▸ **Items from a data source**:
____________________

(** A transport call found in the trace of a run is the transport call of
    the run. *)
Lemma run_at_transport (env : oracle) action i url init o :
  (run env action).2 !! i = Some (Fetch url init, o) ->
  let callAPI := get_field action CALL_API in
  let cache := get_field callAPI "cache" in
  let types := normalizeTypeDescriptors (get_field callAPI "types") in
  exists pre state event ha v options headers rest,
    let h := ha ++ [(Next event, Returned v)] in
    init = fetch_init options (get_field callAPI "method")
             (get_field callAPI "body") (get_field callAPI "credentials")
             headers
    /\ resolved env (get_field callAPI "endpoint") url
    /\ resolved env (with_default (get_field callAPI "options") (VObj ∅))
         options
    /\ emitted pre = []
    /\ actionWith types.1.1 [action; state] env
         (pre ++ [(GetState, Returned state)]) = (Normal event, ha)
    /\ emitted ha = []
    /\ fetched ha = []
    /\ (truthy cache = false /\ method_calls h = []
        \/ truthy cache = true
           /\ exists hit,
                truthy hit = false
                /\ method_calls h
                   = [(Method cache "has" [url], Returned hit)])
    /\ run env action
       = settle
           match o with
           | Returned res =>
               response_block action types.1.2 types.2 url cache res env
                 (h ++ [(Fetch url init, o)])
           | Thrown e =>
               fetch_catch action types.1.1 e env (h ++ [(Fetch url init, o)])
           end
    /\ (run env action).2 = (h ++ [(Fetch url init, o)]) ++ rest
    /\ fetched rest = [] /\ method_calls rest = [].
Proof.
  intros Hi callAPI cache types.
  assert (Hin : (Fetch url init, o) ∈ fetched (run env action).2)
    by (eapply lookup_omap; [exact Hi|done]).
  destruct (run_network env action)
    as [F|(pre & state & event & ha & v & url' & opts & hdrs & Hn)].
  { rewrite F in Hin. by apply elem_of_nil in Hin. }
  cbv zeta in Hn.
  destruct Hn as (Rurl & _ & Ropts & Spre & Ea & Sa & Fh & Mh & Hrun).
  fold callAPI cache types in Rurl, Ropts, Ea, Mh, Hrun.
  set (h := ha ++ [(Next event, Returned v)]) in *.
  set (init' := fetch_init opts _ _ _ hdrs) in *.
  set (o' := env h (Fetch url' init')) in *.
  assert (Hr : run env action
               = settle
                   match o' with
                   | Returned res =>
                       response_block action types.1.2 types.2 url' cache res
                         env (h ++ [(Fetch url' init', o')])
                   | Thrown e =>
                       fetch_catch action types.1.1 e env
                         (h ++ [(Fetch url' init', o')])
                   end).
  { rewrite Hrun. by destruct o'. }
  destruct (after_transport env h action types.1.1 types.1.2 types.2 url'
              cache (Fetch url' init') o') as (rest & Et & Ft & Mt).
  assert (Ht : (run env action).2 = (h ++ [(Fetch url' init', o')]) ++ rest)
    by (by rewrite Hr).
  rewrite Ht in Hin. unfold fetched in Hin, Ft, Fh.
  rewrite !omap_app, Fh, Ft in Hin. simpl in Hin.
  apply list_elem_of_singleton in Hin. injection Hin as -> -> ->.
  exists pre, state, event, ha, v, opts, hdrs, rest. cbv zeta.
  fold h. repeat (split; [done|]).
  split; [|done]. unfold fetched. subst h. rewrite omap_snoc_none in Fh by done.
  exact Fh.
Qed.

____________________

▸ **Your goal**: Please return the lines above that run from the line containing "emitted ha = []" to the line containing "o)]) ++ rest", inclusive, exactly and with no other lines.

▸ **Response area**:
    /\ emitted ha = []
    /\ fetched ha = []
    /\ (truthy cache = false /\ method_calls h = []
        \/ truthy cache = true
           /\ exists hit,
                truthy hit = false
                /\ method_calls h
                   = [(Method cache "has" [url], Returned hit)])
    /\ run env action
       = settle
           match o with
           | Returned res =>
               response_block action types.1.2 types.2 url cache res env
                 (h ++ [(Fetch url init, o)])
           | Thrown e =>
               fetch_catch action types.1.1 e env (h ++ [(Fetch url init, o)])
           end
    /\ (run env action).2 = (h ++ [(Fetch url init, o)]) ++ rest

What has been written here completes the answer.